Sin embargo, mientras hacia afuera se proclama unidad y rectitud, hacia dentro del aparato de gobierno se libran tensiones y batallas silenciosas. Las fracturas internas, los ajustes de cuentas y el llamado “fuego amigo” muestran que el poder que se dice puro no es ajeno a las contradicciones.
1. La narrativa del poder bueno
Desde el gobierno de la autodenominada 4T, la consigna ha sido clara: “no mentir, no robar, no traicionar”. Esta frase ha funcionado como base simbólica de una narrativa de pureza moral que busca marcar un quiebre con el pasado y justificar una nueva forma de ejercer el poder.
En ese marco, el Gobierno se reviste de virtudes éticas incuestionables, lo que invalida cualquier crítica y elimina la necesidad de rendición de cuentas.
Quien apoya al Gobierno es considerado parte del pueblo; quien lo cuestiona, un enemigo. Se borra el espacio del disenso democrático y se impone una lealtad sin matices.
2. La imposición disfrazada de representación
Dentro de esta lógica, el diálogo político se vuelve innecesario. El poder “ya sabe” lo que el pueblo quiere. Las decisiones no se consultan: se ejecutan. Las instituciones no median, sólo ratifican.

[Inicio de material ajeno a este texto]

(* ===== verification/Prog.v ===== *)
(** * Programs with effects

    A Go function that talks to its dependencies is a tree: either it returns,
    or it performs an operation and continues with the response.  Every loop
    of the modelled code is bounded, so the trees are inductive and each
    modelled function terminates by construction.

    [M S] adds the mutable memory the functions share (the report, the run
    state, the alert tables).  [wp] is the weakest precondition of a program
    under a protocol: which operations are allowed in a world, and how a
    response may change the world.  [ops_in] is the special case in which the
    world is trivial.  [partial] relates a program to the prefixes of its
    executions: a crash may stop a program after any of them. *)

From S2P Require Import Prelude.

Class EffSig : Type := { Op : Type; Resp : Op -> Type }.

Section Prog.
Context `{Sig : EffSig}.

Inductive prog (A : Type) : Type :=
| Ret (a : A)
| Call (o : Op) (k : Resp o -> prog A).
#[global] Arguments Ret {A} a.
#[global] Arguments Call {A} o k.

Fixpoint prog_bind {A B : Type} (m : prog A) (f : A -> prog B) : prog B :=
  match m with
  | Ret a => f a
  | Call o k => Call o (fun r => prog_bind (k r) f)
  end.

(** ** Protocols and weakest preconditions *)

Record protocol (W : Type) : Type := {
  allowed : W -> Op -> Prop;
  step : W -> forall o, Resp o -> W -> Prop
}.
#[global] Arguments allowed {W}.
#[global] Arguments step {W}.

Fixpoint wp {W A : Type} (P : protocol W) (w : W) (m : prog A) (Q : A -> W -> Prop) : Prop :=
  match m with
  | Ret a => Q a w
  | Call o k => allowed P w o /\ forall r w', step P w o r w' -> wp P w' (k r) Q
  end.

Lemma wp_mono {W A : Type} (P : protocol W) w (m : prog A) (Q Q' : A -> W -> Prop) :
  (forall a w', Q a w' -> Q' a w') -> wp P w m Q -> wp P w m Q'.
Proof.
  intros HQ. revert w. induction m as [a|o k IH]; intros w; simpl; [apply HQ|].
  intros [Ho Hk]. split; [done|]. intros r w' Hs. eauto.
Qed.

Lemma wp_bind {W A B : Type} (P : protocol W) w (m : prog A) (f : A -> prog B) (Q : B -> W -> Prop) :
  wp P w (prog_bind m f) Q <-> wp P w m (fun a w' => wp P w' (f a) Q).
Proof.
  revert w. induction m as [a|o k IH]; intros w; simpl; [done|].
  split; intros [Ho Hk]; (split; [done|]); intros r w' Hs; apply IH; auto.
Qed.

(** An invariant that every allowed operation preserves may be assumed of
    every world a program reaches. *)
Definition with_invariant {W : Type} (P : protocol W) (I : W -> Prop) : protocol W :=
  {| allowed := allowed P; step w o r w' := step P w o r w' /\ I w' |}.

Lemma wp_with_invariant {W A : Type} (P : protocol W) (I : W -> Prop) w (m : prog A) Q :
  (forall w o r w', I w -> allowed P w o -> step P w o r w' -> I w') ->
  I w -> wp (with_invariant P I) w m Q -> wp P w m Q.
Proof.
  intros Hpres. revert w. induction m as [a|o k IH]; intros w Hw; simpl; [done|].
  intros [Ho Hk]. split; [done|]. intros r w' Hs.
  assert (I w') by eauto. apply IH; [done|]. by apply Hk.
Qed.

Lemma wp_and {W A : Type} (P : protocol W) w (m : prog A) (Q Q' : A -> W -> Prop) :
  wp P w m Q -> wp P w m Q' -> wp P w m (fun a w' => Q a w' /\ Q' a w').
Proof.
  revert w. induction m as [a|o k IH]; intros w; simpl; [done|].
  intros [Ho Hk] [_ Hk']. split; [done|]. intros r w' Hs. eauto.
Qed.

(** ** Executions *)

Inductive event : Type := Ev (o : Op) (r : Resp o).

(** [partial P w m tr w' m']: after the operations [tr] the program [m]
    started in [w] has become [m'] in [w']. *)
Inductive partial {W A : Type} (P : protocol W) : W -> prog A -> list event -> W -> prog A -> Prop :=
| partial_nil w m : partial P w m [] w m
| partial_cons w o r w1 tr w2 k m2 :
    step P w o r w1 -> partial P w1 (k r) tr w2 m2 ->
    partial P w (Call o k) (Ev o r :: tr) w2 m2.

Lemma partial_inv {W A : Type} (P : protocol W) w (m : prog A) tr w' m' :
  partial P w m tr w' m' ->
  match tr with
  | [] => w' = w /\ m' = m
  | _ => match m with
         | Ret _ => False
         | Call o k => exists r w1 tr', tr = Ev o r :: tr' /\ step P w o r w1 /\ partial P w1 (k r) tr' w' m'
         end
  end.
Proof. destruct 1; [done|]. eauto 10. Qed.

(** The weakest precondition survives every prefix of an execution. *)
Lemma wp_partial {W A : Type} (P : protocol W) w (m : prog A) tr w' m' Q :
  partial P w m tr w' m' -> wp P w m Q -> wp P w' m' Q.
Proof.
  induction 1 as [w m|w o r w1 tr w2 k m2 Hs Hp IH]; [done|].
  simpl. intros [_ Hk]. apply IH. by apply Hk.
Qed.

(** A property of worlds that allowed operations preserve holds after every
    prefix of an execution. *)
Lemma partial_invariant {W A : Type} (P : protocol W) (I : W -> Prop) w (m : prog A) tr w' m' Q :
  (forall w o r w', I w -> allowed P w o -> step P w o r w' -> I w') ->
  partial P w m tr w' m' -> wp P w m Q -> I w -> I w'.
Proof.
  intros Hpres. induction 1 as [w m|w o r w1 tr w2 k m2 Hs Hp IH]; [done|].
  simpl. intros [Ho Hk] Hw. eauto.
Qed.

(** Every operation of the execution is allowed where it happens. *)
Lemma partial_allowed {W A : Type} (P : protocol W) w (m : prog A) tr w' o k Q :
  partial P w m tr w' (Call o k) -> wp P w m Q -> allowed P w' o.
Proof. intros Hp Hw. by apply (wp_partial _ _ _ _ _ _ _ Hp) in Hw as [Ho _]. Qed.

(** An execution depends on the effects only. *)
Lemma partial_mono {W A : Type} (P P' : protocol W) w (m : prog A) tr w' m' :
  (forall w o r w', step P w o r w' -> step P' w o r w') -> partial P w m tr w' m' -> partial P' w m tr w' m'.
Proof. intros HP. induction 1; econstructor; eauto. Qed.

(** What is allowed everywhere holds of every operation of an execution. *)
Lemma trace_allowed {W A : Type} (P : protocol W) (R : Op -> Prop) w (m : prog A) tr w' m' Q :
  (forall w o, allowed P w o -> R o) -> partial P w m tr w' m' -> wp P w m Q ->
  Forall (fun e => match e with Ev o _ => R o end) tr.
Proof.
  intros HR. induction 1 as [w m|w o r w1 tr w2 k m2 Hs Hp IH]; [constructor|].
  intros [Ho Hk]. constructor; [by eapply HR|]. by apply IH, Hk.
Qed.

(** An execution of a sequence is inside the first part, or has left it. *)
Lemma partial_bind {W A B : Type} (P : protocol W) (f : A -> prog B) w (m : prog A) tr w' m' :
  partial P w (prog_bind m f) tr w' m' ->
  (exists o k, m' = Call o (fun r => prog_bind (k r) f) /\ partial P w m tr w' (Call o k)) \/
  (exists a tr1 w1 tr2, tr = tr1 ++ tr2 /\ partial P w m tr1 w1 (Ret a) /\ partial P w1 (f a) tr2 w' m').
Proof.
  revert w tr. induction m as [a|o k IH]; intros w tr Hp.
  - right. exists a, [], w, tr. split; [done|]. split; [constructor|exact Hp].
  - apply partial_inv in Hp. destruct tr as [|e tr].
    + destruct Hp as [-> ->]. left. exists o, k. split; [done|constructor].
    + destruct Hp as (r & w1 & tr' & [= -> ->] & Hs & Hp).
      destruct (IH r w1 tr' Hp) as [(o' & k' & -> & H)|(a & tr1 & w2 & tr2 & -> & H1 & H2)].
      * left. exists o', k'. split; [done|]. by econstructor.
      * right. exists a, (Ev o r :: tr1), w2, tr2. split; [done|]. split; [by econstructor|done].
Qed.

Lemma partial_call {W A : Type} (P : protocol W) w o (k : Resp o -> prog A) tr w' m' :
  partial P w (Call o k) tr w' m' ->
  (tr = [] /\ w' = w /\ m' = Call o k) \/
  exists r w1 tr', tr = Ev o r :: tr' /\ step P w o r w1 /\ partial P w1 (k r) tr' w' m'.
Proof. intros Hp%partial_inv. destruct tr as [|e tr]; [left|right]; [by destruct Hp|exact Hp]. Qed.

Lemma partial_ret {W A : Type} (P : protocol W) w (a : A) tr w' m' :
  partial P w (Ret a) tr w' m' -> tr = [] /\ w' = w /\ m' = Ret a.
Proof. intros Hp%partial_inv. destruct tr; [by destruct Hp|done]. Qed.

(** The protocol whose worlds record the events so far. *)
Definition recorded {W : Type} (P : protocol W) : protocol (W * list event) :=
  {| allowed w := allowed P (fst w);
     step w o r w' := step P (fst w) o r (fst w') /\ snd w' = snd w ++ [Ev o r] |}.

Lemma recorded_partial {W A : Type} (P : protocol W) w (m : prog A) tr w' m' h :
  partial P w m tr w' m' -> partial (recorded P) (w, h) m tr (w', h ++ tr) m'.
Proof.
  intros Hp. revert h. induction Hp as [w m|w o r w1 tr w2 k m2 Hs Hp IH]; intros h.
  - rewrite app_nil_r. constructor.
  - eapply (partial_cons _ (w, h) o r (w1, h ++ [Ev o r])); [by split|].
    replace (h ++ Ev o r :: tr) with ((h ++ [Ev o r]) ++ tr) by (by rewrite <- (assoc_L (++))). apply IH.
Qed.

(** Executing with a concrete environment, which answers every operation or
    stops the program: the rest of the program and the environment. *)
Fixpoint exec {H A : Type} (env : H -> forall o, option (Resp o * H)) (h : H) (m : prog A) : prog A * H :=
  match m with
  | Ret a => (Ret a, h)
  | Call o k => match env h o with Some (r, h') => exec env h' (k r) | None => (Call o k, h) end
  end.

(** The operations of such an execution. *)
Fixpoint exec_trace {H A : Type} (env : H -> forall o, option (Resp o * H)) (h : H) (m : prog A) : list event :=
  match m with
  | Ret a => []
  | Call o k => match env h o with Some (r, h') => Ev o r :: exec_trace env h' (k r) | None => [] end
  end.

(** The operation a program is about to perform, and its result. *)
Definition head_op {A : Type} (m : prog A) : option Op :=
  match m with Ret _ => None | Call o _ => Some o end.
Definition outcome_of {A : Type} (m : prog A) : option A :=
  match m with Ret a => Some a | Call _ _ => None end.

Las voces críticas no son vistas como interlocutores válidos, sino como obstáculos. Se les descalifica como conservadores, corruptos o traidores. Así, el Gobierno se blinda frente a cualquier señalamiento, incluso cuando proviene desde dentro de sus propias filas.
3. El doble rasero frente a la corrupción
Cuando se exhiben excesos, abusos o falta de austeridad, la respuesta oficial no es investigar ni sancionar, sino desviar la atención.

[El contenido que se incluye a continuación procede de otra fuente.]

(** The fields of a written envelope, whatever state it carries. *)
Lemma dec_envelope_text version checksum raw : int64 version -> readable raw ->
  dec_envelope (envelope_text version checksum raw) zero_envelope =
  s ← dec_state raw zero_state; Some (mkEnvelope version checksum s).
Proof.
  intros Hv Hr. unfold dec_envelope, envelope_text. rewrite dec_struct_obj by (solve_readable; apply readable_int).
  do 2 decode_field. cbn [assign_fields]. find_field. unfold dec_in. cbn. by destruct (dec_state raw zero_state).
Qed.

Lemma readable_envelope version checksum raw : readable raw -> readable (envelope_text version checksum raw).
Proof. intros Hr. apply readable_obj. solve_readable. Qed.

Lemma schemaVersion_int64 : int64 schemaVersion.
Proof. unfold int64, schemaVersion. lia. Qed.

(** A document is accepted exactly when its checksum is that of the encoding
    of the state it decodes to. *)
Lemma unmarshalEnvelope_text checksum raw : readable raw ->
  unmarshalEnvelope (envelope_text schemaVersion checksum raw) =
  match dec_state raw zero_state with
  | None => Err (Wrapf "decode state envelope: %w" [] (Errorf "invalid JSON" []))
  | Some s =>
      match enc_state s with
      | None => Err (Wrapf "encode state for checksum: %w" [] (Errorf "unsupported value" []))
      | Some text => if String.eqb checksum (sha256_hex text) then Ok s else Err (Errorf "state checksum mismatch" [])
      end
  end.
Proof.
  intros Hr. unfold unmarshalEnvelope, unmarshal_envelope_json.
  destruct (readable_envelope schemaVersion checksum raw Hr) as [v Hv]. rewrite (reads_document _ _ Hv).
  change (mkEnvelope 0 "" zero_state) with zero_envelope.
  rewrite dec_envelope_text by (done || apply schemaVersion_int64).
  destruct (dec_state raw zero_state) as [s|]; [|done]. simpl. destruct (enc_state s); [|done].
  by destruct (String.eqb checksum _).
Qed.

(** ** Properties *)

(** The text of an envelope gives its state back. *)
Lemma unmarshal_state_text s text :
  state_ok s -> enc_state s = Some text ->
  unmarshalEnvelope (envelope_text schemaVersion (sha256_hex text) text) = Ok s.
Proof.
  intros Hs He. pose proof (decodes_state s text Hs He) as Hd.
  rewrite unmarshalEnvelope_text by (by eapply decodes_readable). destruct Hd as [_ ->].
  by rewrite He, String.eqb_refl.
Qed.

Las acusaciones se atribuyen a campañas de desprestigio promovidas por enemigos del régimen. No hay espacio para la autocrítica. La culpa siempre recae en el pasado o en otros actores.
La justicia opera con criterios políticos: se persigue con rigor a los adversarios, pero se protege -o se encubre- a los aliados.

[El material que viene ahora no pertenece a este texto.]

(* ===== verification/ActionValidation.v ===== *)
(** * Validation of the payout journal

    [internal/funding/action_validation.go]: a payout request is only sent,
    replayed or treated as confirmed when the persisted request and its
    signed body agree with the immutable manifest. *)

From Stdlib Require Import QArith Lqa.
From S2P Require Import Prelude DecimalSpec Model Json.

(** The anonymous struct the request body is decoded into. *)
(* go: internal/funding/action_validation.go 32-38 validatePreparedPayout *)
Record RequestBody : Type := mkBody {
  body_Type : string;
  body_Destination : string;
  body_Token : string;
  body_Amount : string;
  body_Time : Z;
  body_Nonce : Z
}.

#[export] Instance RequestBody_settable : Settable RequestBody := fun r =>
  mkBody (body_Type r) (body_Destination r) (body_Token r) (body_Amount r) (body_Time r) (body_Nonce r).

(** Decoding a JSON value into a Go field: null leaves the field, a value of
    another type is an error. *)
Definition decode_string_field {R : Type} (set : string -> R -> R) (v : json) (r : R) : option R :=
  match v with JNull => Some r | JStr s => Some (set s r) | _ => None end.
Definition decode_uint64_field {R : Type} (set : Z -> R -> R) (v : json) (r : R) : option R :=
  match v with
  | JNull => Some r
  | JNum lit => match uint64_of_literal lit with Some n => Some (set n r) | None => None end
  | _ => None
  end.

(** Fields are assigned in the order of the document; unknown names are
    ignored and names match up to case. *)
Fixpoint decode_fields {R : Type} (assign : string -> json -> R -> option R)
    (fs : list (string * json)) (r : R) : option R :=
  match fs with
  | [] => Some r
  | (k, v) :: rest =>
      match assign k v r with Some r' => decode_fields assign rest r' | None => None end
  end.

Definition decode_struct {R : Type} (assign : string -> json -> R -> option R) (v : json) (r : R) : option R :=
  match v with JNull => Some r | JObj fs => decode_fields assign fs r | _ => None end.

Definition assign_action (k : string) (v : json) (b : RequestBody) : option RequestBody :=
  if EqualFold k "Type" then decode_string_field (fun s b => b <| body_Type := s |>) v b
  else if EqualFold k "Destination" then decode_string_field (fun s b => b <| body_Destination := s |>) v b
  else if EqualFold k "Token" then decode_string_field (fun s b => b <| body_Token := s |>) v b
  else if EqualFold k "Amount" then decode_string_field (fun s b => b <| body_Amount := s |>) v b
  else if EqualFold k "Time" then decode_uint64_field (fun n b => b <| body_Time := n |>) v b
  else Some b.

Definition assign_body (k : string) (v : json) (b : RequestBody) : option RequestBody :=
  if EqualFold k "action" then decode_struct assign_action v b
  else if EqualFold k "nonce" then decode_uint64_field (fun n b => b <| body_Nonce := n |>) v b
  else Some b.

(* go: internal/funding/action_validation.go 32-41 validatePreparedPayout *)
Definition unmarshal_body (data : string) : option RequestBody :=
  match parse_json data with
  | Some v => decode_struct assign_body v (mkBody "" "" "" "" 0 0)
  | None => None
  end.

(** A function that only returns an error: [None] is the nil error. *)
(* go: internal/funding/action_validation.go 13-49 validatePreparedPayout *)
Definition validatePreparedPayout `{DecimalOps} (target : PayoutTargetState) (action : PreparedAction)
    : option error :=
  let m := tgt_Manifest target in
  match man_Token m with
  | None => Some (Errorf "payout manifest token is missing" [])
  | Some token =>
      if negb (String.eqb (pa_Kind action) "spotSend") ||
         negb (EqualFold (pa_Signer action) (man_Settlement m)) ||
         negb (EqualFold (pa_Destination action) (man_Recipient m)) ||
         negb (String.eqb (pa_Token action) (tok_WireToken token))
      then Some (Errorf "prepared payout does not match immutable manifest" [])
      else
        match dec_parse (pa_Amount action), dec_parse (man_PayoutTotal m) with
        | Some amount, Some want =>
            if negb (dec_equal amount want)
            then Some (Errorf "prepared payout amount does not match immutable manifest" [])
            else if string_is_empty (pa_RequestBody action)
            then Some (Errorf "prepared payout request body is empty" [])
            else
              match unmarshal_body (pa_RequestBody action) with
              | None => Some (Wrapf "decode prepared payout request: %w" [] (Errorf "invalid JSON" []))
              | Some body =>
                  match dec_parse (body_Amount body) with
                  | None => Some (Errorf "prepared payout request body does not match persisted action" [])
                  | Some bodyAmount =>
                      if negb (String.eqb (body_Type body) "spotSend") ||
                         negb (EqualFold (body_Destination body) (pa_Destination action)) ||
                         negb (String.eqb (body_Token body) (pa_Token action)) ||
                         negb (dec_equal bodyAmount amount) ||
                         negb (body_Nonce body =? pa_Nonce action) ||
                         negb (body_Time body =? pa_Nonce action)
                      then Some (Errorf "prepared payout request body does not match persisted action" [])
                      else None
                  end
              end
        | _, _ => Some (Errorf "prepared payout amount does not match immutable manifest" [])
        end
  end.

(* go: internal/funding/action_validation.go 51-73 validatePayoutJournal *)
Definition validatePayoutJournal `{DecimalOps} (target : PayoutTargetState) : option error :=
  match tgt_Payout target with
  | None => Some (Errorf "payout journal is missing" [])
  | Some journal =>
      match validatePreparedPayout target (jrn_Prepared journal) with
      | Some err => Some err
      | None =>
          match dec_parse (jrn_TotalBefore journal) with
          | None => Some (Errorf "payout settlement total-before boundary is invalid" [])
          | Some before =>
              if dec_neg before then Some (Errorf "payout settlement total-before boundary is invalid" [])
              else match dec_parse (man_PayoutTotal (tgt_Manifest target)) with
                   | None => Some (Errorf "payout amount is invalid" [])
                   | Some amount =>
                       if negb (dec_pos amount) then Some (Errorf "payout amount is invalid" [])
                       else if dec_less before amount
                       then Some (Errorf "payout settlement total-before boundary is below payout amount" [])
                       else if (jrn_SubmitAttempts journal <? 1) || (2 <? jrn_SubmitAttempts journal)
                       then Some (Errorf "payout submit attempts must be one or two" [])
                       else None
                   end
          end
      end
  end.

(* go: internal/funding/action_validation.go 75-77 validateConfirmedPayoutState *)
Definition validateConfirmedPayoutState `{DecimalOps} (target : PayoutTargetState) : option error :=
  validatePayoutJournal target.

(** [active] is a pointer into [state.Targets] in Go: the comparison with the
    resolved target is a comparison of pointers, and the callers pass the
    active target itself. *)
(* go: internal/funding/action_validation.go 79-103 validateTargetProgress *)
Definition validateTargetProgress `{DecimalOps} (state : RunState) : option error :=
  match activePayoutTarget state with
  | Err err => Some err
  | Ok None => Some (Errorf "active payout target does not match persisted progress" [])
  | Ok (Some active) =>
      match tgt_Payout active with
      | None => None
      | Some journal =>
          match validatePayoutJournal active with
          | Some err => Some err
          | None =>
              match tgt_Phase active with
              | PhasePayoutPrepared | PhasePayoutSubmitting =>
                  if negb (jrn_SubmitAttempts journal =? 1)
                  then Some (Errorf "%s requires exactly one reserved submit attempt" [phase_string (tgt_Phase active)])
                  else None
              | PhasePayoutReplaying =>
                  if negb (jrn_SubmitAttempts journal =? 2)
                  then Some (Errorf "payout replaying requires exactly two reserved submit attempts" [])
                  else None
              | _ => None
              end
          end
      end
  end.

(** ** What a valid journal guarantees *)

Section Facts.
Context `{Laws : DecimalLaws}.

(** The agreement of a persisted action with the manifest it pays. *)
Record action_matches (m : Manifest) (a : PreparedAction) : Prop := {
  am_kind : pa_Kind a = "spotSend";
  am_signer : EqualFold (pa_Signer a) (man_Settlement m) = true;
  am_destination : EqualFold (pa_Destination a) (man_Recipient m) = true;
  am_token : exists t, man_Token m = Some t /\ pa_Token a = tok_WireToken t;
  am_amount : exists x y, dec_parse (pa_Amount a) = Some x /\ dec_parse (man_PayoutTotal m) = Some y /\
                          (dec_value x == dec_value y)%Q;
  am_body : exists b z x, unmarshal_body (pa_RequestBody a) = Some b /\
              body_Type b = "spotSend" /\
              EqualFold (body_Destination b) (man_Recipient m) = true /\
              body_Token b = pa_Token a /\
              dec_parse (body_Amount b) = Some z /\ dec_parse (man_PayoutTotal m) = Some x /\
              (dec_value z == dec_value x)%Q /\
              body_Nonce b = pa_Nonce a /\ body_Time b = pa_Nonce a
}.

Lemma validatePreparedPayout_iff target a :
  validatePreparedPayout target a = None <-> action_matches (tgt_Manifest target) a.
Proof.
  unfold validatePreparedPayout. split.
  - intros Hv. repeat (case_match; try discriminate).
    repeat match goal with
      | E : _ || _ = false |- _ => apply orb_false_iff in E as [? ?]
      | E : negb _ = false |- _ => apply negb_false_iff in E
      | E : String.eqb _ _ = true |- _ => apply String.eqb_eq in E
      | E : dec_equal _ _ = true |- _ => apply dec_equal_iff in E
      | E : (_ =? _) = true |- _ => apply Z.eqb_eq in E
      end.
    constructor; eauto 10.
    do 3 eexists. split_and!; eauto.
    + eapply EqualFold_trans; eauto.
    + etransitivity; eauto.
  - intros [Hk Hs Hd (t & Ht & Htok) (x & y & Hx & Hy & Exy) (b & z & x' & Hb & T1 & T2 & T3 & T4 & T5 & T6 & T7 & T8)].
    rewrite Ht, Hx, Hy, Hk, Hs, Hd, Htok, String.eqb_refl. cbn [negb orb].
    rewrite String.eqb_refl. cbn [negb].
    rewrite (proj2 (dec_equal_iff x y) Exy). cbn [negb].
    assert (Hne : string_is_empty (pa_RequestBody a) = false)
      by (destruct (pa_RequestBody a); [discriminate|done]).
    rewrite Hne, Hb, T4, T1, T3, Htok, !String.eqb_refl, T7, T8, !Z.eqb_refl.
    assert (E : x' = y) by congruence. subst x'.
    rewrite (proj2 (dec_equal_iff z x)) by (rewrite T6, Exy; reflexivity).
    rewrite (EqualFold_trans (body_Destination b) (man_Recipient (tgt_Manifest target)) (pa_Destination a));
      [done|done|by rewrite EqualFold_sym].
Qed.

(** The boundary recorded before the payout covers it. *)
Record journal_ok (target : PayoutTargetState) (j : PayoutJournal) : Prop := {
  jo_action : action_matches (tgt_Manifest target) (jrn_Prepared j);
  jo_amounts : exists before amount,
    dec_parse (jrn_TotalBefore j) = Some before /\
    dec_parse (man_PayoutTotal (tgt_Manifest target)) = Some amount /\
    (0 < dec_value amount)%Q /\ (dec_value amount <= dec_value before)%Q;
  jo_attempts : jrn_SubmitAttempts j = 1 \/ jrn_SubmitAttempts j = 2
}.

Lemma validatePayoutJournal_iff target :
  validatePayoutJournal target = None <-> exists j, tgt_Payout target = Some j /\ journal_ok target j.
Proof.
  unfold validatePayoutJournal. destruct (tgt_Payout target) as [j|]; [|naive_solver].
  destruct (validatePreparedPayout target (jrn_Prepared j)) as [e|] eqn:Ev.
  - split; [done|]. intros (j' & [= <-] & [Ha _ _]).
    apply validatePreparedPayout_iff in Ha. congruence.
  - apply validatePreparedPayout_iff in Ev. split.
    + intros E. repeat (case_match; try discriminate).
      exists j. split; [done|]. constructor; [done| |lia].
      do 2 eexists. split_and!; eauto.
      * apply dec_pos_iff. by apply negb_false_iff.
      * by apply dec_less_false.
    + intros (j' & [= <-] & [_ (b & a & Hb & Ha & Hp & Hle) Hs]). rewrite Hb, Ha.
      rewrite (proj2 (dec_neg_false b)) by lra.
      rewrite (proj2 (dec_pos_iff a)) by lra.
      rewrite (proj2 (dec_less_false b a)) by lra. cbn [negb].
      destruct Hs as [-> | ->]; done.
Qed.
End Facts.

4. Fracturas internas y ‘fuego amigo’
A pesar del discurso de unidad, la realidad revela una constante lucha interna por el control del poder. Lo que parecía cohesión ideológica ha devenido en pugnas abiertas entre facciones que compiten por posiciones, candidaturas y recursos.
Los ataques ya no provienen sólo de la Oposición. Las confrontaciones internas -disfrazadas de lealtad- evidencian un “fuego amigo” cada vez más difícil de contener.
La sucesión presidencial, la disputa por los liderazgos regionales y los reacomodos en el gabinete reflejan un escenario donde la disciplina partidista cede ante los intereses personales y de grupo.
El poder que se presenta como puro termina encerrado en su propio relato. Sin contrapesos, sin crítica y sin autolimitación, sus contradicciones crecen desde dentro.
El discurso moral no basta para sostener la legitimidad cuando las fracturas internas se intensifican y las tensiones ya no pueden ocultarse.
El poder concentrado, sin contrapesos, seguirá ocultando o desviando la atención para que la justicia sea parcial y el diálogo no avance en nuestro país.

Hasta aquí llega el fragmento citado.